Data excerpts:
Definition guess (driverId id : string) (s : St.t) (g : Guess) : St.t :=
  let '(env, otp, input) := g in (@verifyPickupAndBoard env driverId id otp input s).1.

Definition right (b : RideBooking.t) (g : Guess) : bool := let '(env, otp, _) := g in @codeRight env otp b.
Definition live (b : RideBooking.t) (g : Guess) : bool := let '(env, _, _) := g in negb (@codeExpired env b).

Definition overridden (g : Guess) : bool := RideEventInput.force (snd g).

(** A guess decided it: the first to use the override, or a right code before which none
    did and fewer than [n] were live. *)
Definition found_within (n : Z) (b : RideBooking.t) (gs : list Guess) : Prop :=
  exists gs1 g gs2, gs = (gs1 ++ g :: gs2)%list /\ (forall x, In x gs1 -> overridden x = false) /\
    (overridden g = true \/ right b g = true /\ Z.of_nat (length (List.filter (live b) gs1)) < n).

Lemma found_later n b g gs : overridden g = false -> found_within n b gs -> found_within (n + 1) b (g :: gs).
Proof.
  intros V (gs1 & g' & gs2 & -> & Vs & C). exists (g :: gs1), g', gs2. split; [reflexivity|].
  split; [intros x [<-|Hx]; auto|]. destruct C as [C|[R Lt]]; [auto | right]. split; [exact R|].
  cbn [List.filter]. destruct (live b g); cbn [length]; lia.
Qed.

Lemma found_later_dead n b g gs : overridden g = false -> live b g = false -> found_within n b gs ->
  found_within n b (g :: gs).
Proof.
  intros V D (gs1 & g' & gs2 & -> & Vs & C). exists (g :: gs1), g', gs2. split; [reflexivity|].
  split; [intros x [<-|Hx]; auto|]. destruct C as [C|[R Lt]]; [auto | right]. split; [exact R|].
  cbn [List.filter]. rewrite D. exact Lt.
Qed.

(** C33.  A code cannot be guessed by trying: however often a driver asks to board a
    booking, at whatever times, when the rider ends on board then either a request used the
    driver's override, or the right code was given and before it fewer than
    [MAX_OTP_ATTEMPTS] guesses (less those already counted) were made while the code was
    not expired. *)
Theorem otp_guesses_are_bounded (gs : list Guess) (s : St.t) (id : string) (b : RideBooking.t) (ride : Ride.t) :
  Db.rideBooking (St.db s) !! id = Some b -> Db.ride (St.db s) !! RideBooking.rideId b = Some ride ->
  has_status [BookingStatus.DRIVER_ARRIVED; BookingStatus.WAITING_FOR_PICKUP] b = true ->
  truthy (RideBooking.pickupOtpHash b) <> None ->
  row id (fun b' => RideBooking.status b' = BookingStatus.ONBOARD)
    (St.db (fold_left (guess (Ride.driverId ride) id) gs s)) ->
  found_within (MAX_OTP_ATTEMPTS - RideBooking.otpAttemptCount b) b gs.
Proof.
  revert s b. induction gs as [|[[env otp] input] gs IH]; intros s b E Er Sb Hs R.
  - exfalso. destruct R as (b' & E' & T). cbn in E'. rewrite E in E'. injection E' as <-.
    by_status Sb; congruence.
  - cbn [fold_left] in R. unfold guess at 2 in R.
    destruct (RideEventInput.force input) eqn:F.
    { exists [], (env, otp, input), gs. split; [reflexivity|]. split; [intros ? [] | left; exact F]. }
    pose proof (@verifyPickup_exact env s id b ride otp input E Er F) as X. unfold wp, boarding_of in X.
    set (s1 := (@verifyPickupAndBoard env _ _ _ _ _).1) in X, R.
    rewrite Sb in X. cbn [negb] in X. rewrite bool_decide_eq_false_2 in X by exact Hs.
    assert (Stay : s1 = s -> found_within (MAX_OTP_ATTEMPTS - RideBooking.otpAttemptCount b) b gs)
      by (intros Es; rewrite Es in R; exact (IH s b E Er Sb Hs R)).
    destruct (@codeExpired env b) eqn:X1.
    { apply found_later_dead; [exact F | cbn; rewrite X1; reflexivity | apply Stay, X]. }
    destruct (MAX_OTP_ATTEMPTS <=? RideBooking.otpAttemptCount b) eqn:X2.
    { apply Z.leb_le in X2. destruct (Stay (proj1 X)) as (gs1 & g & gs2 & -> & Vs & [C|[_ Lt]]); [|lia].
      exists ((env, otp, input) :: gs1), g, gs2. split; [reflexivity|]. split; [intros x [<-|Hx]; auto | left; exact C]. }
    apply Z.leb_gt in X2. destruct (@codeRight env otp b) eqn:X3.
    + exists [], (env, otp, input), gs. split; [reflexivity|]. split; [intros ? [] | right; split; [exact X3 | cbn; lia]].
    + destruct X as [Es _].
      assert (Found : found_within (MAX_OTP_ATTEMPTS - (1 + RideBooking.otpAttemptCount b)) (oneMoreAttempt b) gs).
      { apply (IH s1); rewrite ?Es; [apply lookup_insert_eq | exact Er | exact Sb | exact Hs |].
        rewrite <- Es. exact R. }
      replace (MAX_OTP_ATTEMPTS - RideBooking.otpAttemptCount b)
        with (MAX_OTP_ATTEMPTS - (1 + RideBooking.otpAttemptCount b) + 1) by lia.
      apply found_later; [exact F | exact Found].
Qed.

(** ** No-shows *)

Section noshow.
Context `{Env} `{Mode}.

Definition missed (b : RideBooking.t) : RideBooking.t :=
  b <| RideBooking.status := BookingStatus.NO_SHOW |> <| RideBooking.noShowMarkedAt := Some now |>.

(** The driver reported arriving less than ten minutes ago; simulated rides do not wait. *)
Definition stillWaiting (b : RideBooking.t) : bool :=
  match RideBooking.waitTimerStartedAt b with
  | Some arrivedAt => now <? arrivedAt + (if ALLOW_RIDE_SIMULATION then 0 else 10 * 60 * 1000)
  | None => false
  end.

(** When a rider may be marked as a no-show: without the override the driver
    is refused when the booking is not at the pickup, or less than ten minutes after
    they reported arriving; otherwise, and also when they never reported arriving,
    the booking is a no-show, and no other booking, ride or leg has changed. *)
Theorem markNoShow_exact (s : St.t) (id : string) (b : RideBooking.t) (ride : Ride.t) (input : RideEventInput.t) :
  Db.rideBooking (St.db s) !! id = Some b -> Db.ride (St.db s) !! RideBooking.rideId b = Some ride ->
  RideEventInput.force input = false ->
  wp (markNoShow (Ride.driverId ride) id input)
     (fun s' answer =>
        if negb (has_status [BookingStatus.DRIVER_ARRIVED; BookingStatus.WAITING_FOR_PICKUP] b)
        then s' = s /\ answer = Err "BOOKING_NOT_AT_PICKUP"%string
        else if stillWaiting b then s' = s /\ answer = Err "WAIT_TIME_NOT_ELAPSED"%string
        else same_core (put_booking id (missed b) (St.db s)) (St.db s')) s.
Proof.
  intros E Er F. unfold markNoShow.
  wp_query. apply (wp_driverBooking_row _ _ b ride); [exact E | exact Er | reflexivity|]. cbv beta iota.
  wp_query. apply wp_assertForceAllowed; [exact F|].
  wp_query. apply wp_assertOrForce; [exact F | intros ->; auto | intros ->]. cbv beta iota. cbn [negb].
  assert (W : stillWaiting b = match noShowAvailableAt (RideBooking.waitTimerStartedAt b) with
                               | Some t => now <? t | None => false end).
  { unfold stillWaiting, noShowAvailableAt, WAIT_TIME_MINUTES.
    destruct (RideBooking.waitTimerStartedAt b); [|reflexivity].
    destruct ALLOW_RIDE_SIMULATION; f_equal; lia. }
  rewrite W. clear W. wp_query.
  destruct (noShowAvailableAt _) as [t|]; cbv beta iota.
  - apply wp_assertOrForce; [exact F | intros ->; auto | intros ->]. cbv beta iota.
    apply (wp_update_then _ _ _ b); [exact E | tail_quiet | intros s' x C; exact C].
  - apply wp_ret. apply (wp_update_then _ _ _ b); [exact E | tail_quiet | intros s' x C; exact C].
Qed.
End noshow.

(** ** Starting a ride *)

Section starting.
Context `{Env} `{Mode}.

Definition startable (ride : Ride.t) : bool :=
  bool_decide (Ride.status ride = RideStatus.PUBLISHED \/ Ride.status ride = RideStatus.READY_TO_START).

Definition started (r : Ride.t) : Ride.t :=
  r <| Ride.status := RideStatus.IN_PROGRESS |> <| Ride.actualStartTime := Some now |>
    <| Ride.currentStopSequence := Some 0 |>.

(** A confirmed booking of the ride waits for its pickup. *)
Definition taken_along (rideId : string) (b : RideBooking.t) : RideBooking.t :=
  if bool_decide (RideBooking.rideId b = rideId) && bool_decide (RideBooking.status b = BookingStatus.CONFIRMED)
  then b <| RideBooking.status := BookingStatus.WAITING_FOR_PICKUP |> else b.

Lemma startable_from (ride : Ride.t) Q (s : St.t) :
  (startable ride = false -> Q s (Err "INVALID_RIDE_STATE_TRANSITION"%string)) ->
  (startable ride = true -> Q s (Ok tt)) ->
  wp (if decide (Ride.status ride = RideStatus.PUBLISHED \/ Ride.status ride = RideStatus.READY_TO_START) then mret tt
      else assertRideTransition (Ride.status ride) RideStatus.IN_PROGRESS) Q s.
Proof.
  unfold startable. intros HE HQ.
  destruct (decide (Ride.status ride = RideStatus.PUBLISHED \/ Ride.status ride = RideStatus.READY_TO_START)) as [D|D].
  - rewrite bool_decide_eq_true_2 in HQ by exact D. apply wp_ret, HQ. reflexivity.
  - rewrite bool_decide_eq_false_2 in HE by exact D. specialize (HE eq_refl). unfold assertRideTransition.
    apply wp_throw_if; intros C; [exact HE|]. exfalso. apply negb_false_iff, bool_decide_eq_true in C.
    apply list_elem_of_In in C. destruct (Ride.status ride); cbn in C; intuition discriminate.
Qed.

(** Starting a ride: the driver is refused, and nothing is written, when the
    ride is not published or ready, its departure cannot be read, or it is too early
    (unless rides are simulated); otherwise the ride is under way from now on and
    all and only its confirmed bookings wait for their pickup, even when telling
    the riders fails. *)
Theorem startRide_exact (s : St.t) (rideId : string) (ride : Ride.t) (input : RideEventInput.t) :
  Db.ride (St.db s) !! rideId = Some ride ->
  wp (startRide (Ride.driverId ride) rideId input)
     (fun s' answer =>
        let refused code := s' = s /\ answer = Err code in
        let under_way := Db.ride (St.db s') = <[rideId := started ride]> (Db.ride (St.db s)) /\
          Db.rideBooking (St.db s') = taken_along rideId <$> Db.rideBooking (St.db s) /\
          Db.rideSegmentCapacity (St.db s') = Db.rideSegmentCapacity (St.db s) in
        if negb (startable ride) then refused "INVALID_RIDE_STATE_TRANSITION"%string
        else if ALLOW_RIDE_SIMULATION then under_way
        else match combineDepartureDateTimeUtc (Ride.departureDate ride) (Ride.departureTime ride) with
             | Err code => refused code
             | Ok departureAt => if isRideStartTooEarly departureAt then refused "RIDE_TOO_EARLY"%string else under_way
             end) s.
Proof.
  intros E. unfold startRide. wp_query. wp_query. cbn in E0. rewrite E in E0. subst o.
  wp_query. apply wp_run. intros ? ? [= <- <-]. wp_query. wp_query.
  { lazymatch goal with Hd : _ = true |- _ => apply bool_decide_eq_true in Hd; contradiction end. }
  wp_query. apply startable_from; intros ->; cbn [negb]; cbv beta iota; [auto|].
  assert (Go : forall (k : Ride.t -> M St.t (RideStatus.t * option Z)), (forall x, quiet (k x)) ->
    wp (updated ← update prisma.ride rideId started;
        updateMany prisma.rideBooking
          (fun b => bool_decide (RideBooking.rideId b = rideId) && bool_decide (RideBooking.status b = BookingStatus.CONFIRMED))
          (fun b => b <| RideBooking.status := BookingStatus.WAITING_FOR_PICKUP |>);; k updated)
       (fun s' _ => Db.ride (St.db s') = <[rideId := started ride]> (Db.ride (St.db s)) /\
          Db.rideBooking (St.db s') = taken_along rideId <$> Db.rideBooking (St.db s) /\
          Db.rideSegmentCapacity (St.db s') = Db.rideSegmentCapacity (St.db s)) s).
  { intros k Qk. wp_query. wp_query; [cbn in E0; congruence|]. assert (r = ride) as -> by (cbn in E0; congruence).
    wp_query. apply wp_run. intros s1 r1. rewrite updateMany_run. intros [= <- <-].
    apply wp_quiet; [apply Qk|]. intros s' x (B & R & C). cbn in *. auto. }
  wp_query. destruct ALLOW_RIDE_SIMULATION; cbv beta iota.
  - apply wp_ret. apply Go. tail_quiet.
  - wp_query. apply wp_run. intros ? ? [= <- <-].
    destruct (combineDepartureDateTimeUtc _ _) as [t|e]; [|auto]. wp_query; cbv beta iota.
    all: lazymatch goal with Hd : isRideStartTooEarly _ = _ |- _ => rewrite Hd end.
    + auto.
    + apply Go. tail_quiet.
Qed.
End starting.

(** ** A trip can be completed *)

Section trip.
Context `{Env} `{Codec} `{RideZone} `{Mode}.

§ **Required work**
The entries above hold a line with "Definition found_within (n" and a later line with "Lemma found_later n". Write out exactly those lines and all lines between, nothing more.

§ **Result for this task**
Definition found_within (n : Z) (b : RideBooking.t) (gs : list Guess) : Prop :=
  exists gs1 g gs2, gs = (gs1 ++ g :: gs2)%list /\ (forall x, In x gs1 -> overridden x = false) /\
    (overridden g = true \/ right b g = true /\ Z.of_nat (length (List.filter (live b) gs1)) < n).

Lemma found_later n b g gs : overridden g = false -> found_within n b gs -> found_within (n + 1) b (g :: gs).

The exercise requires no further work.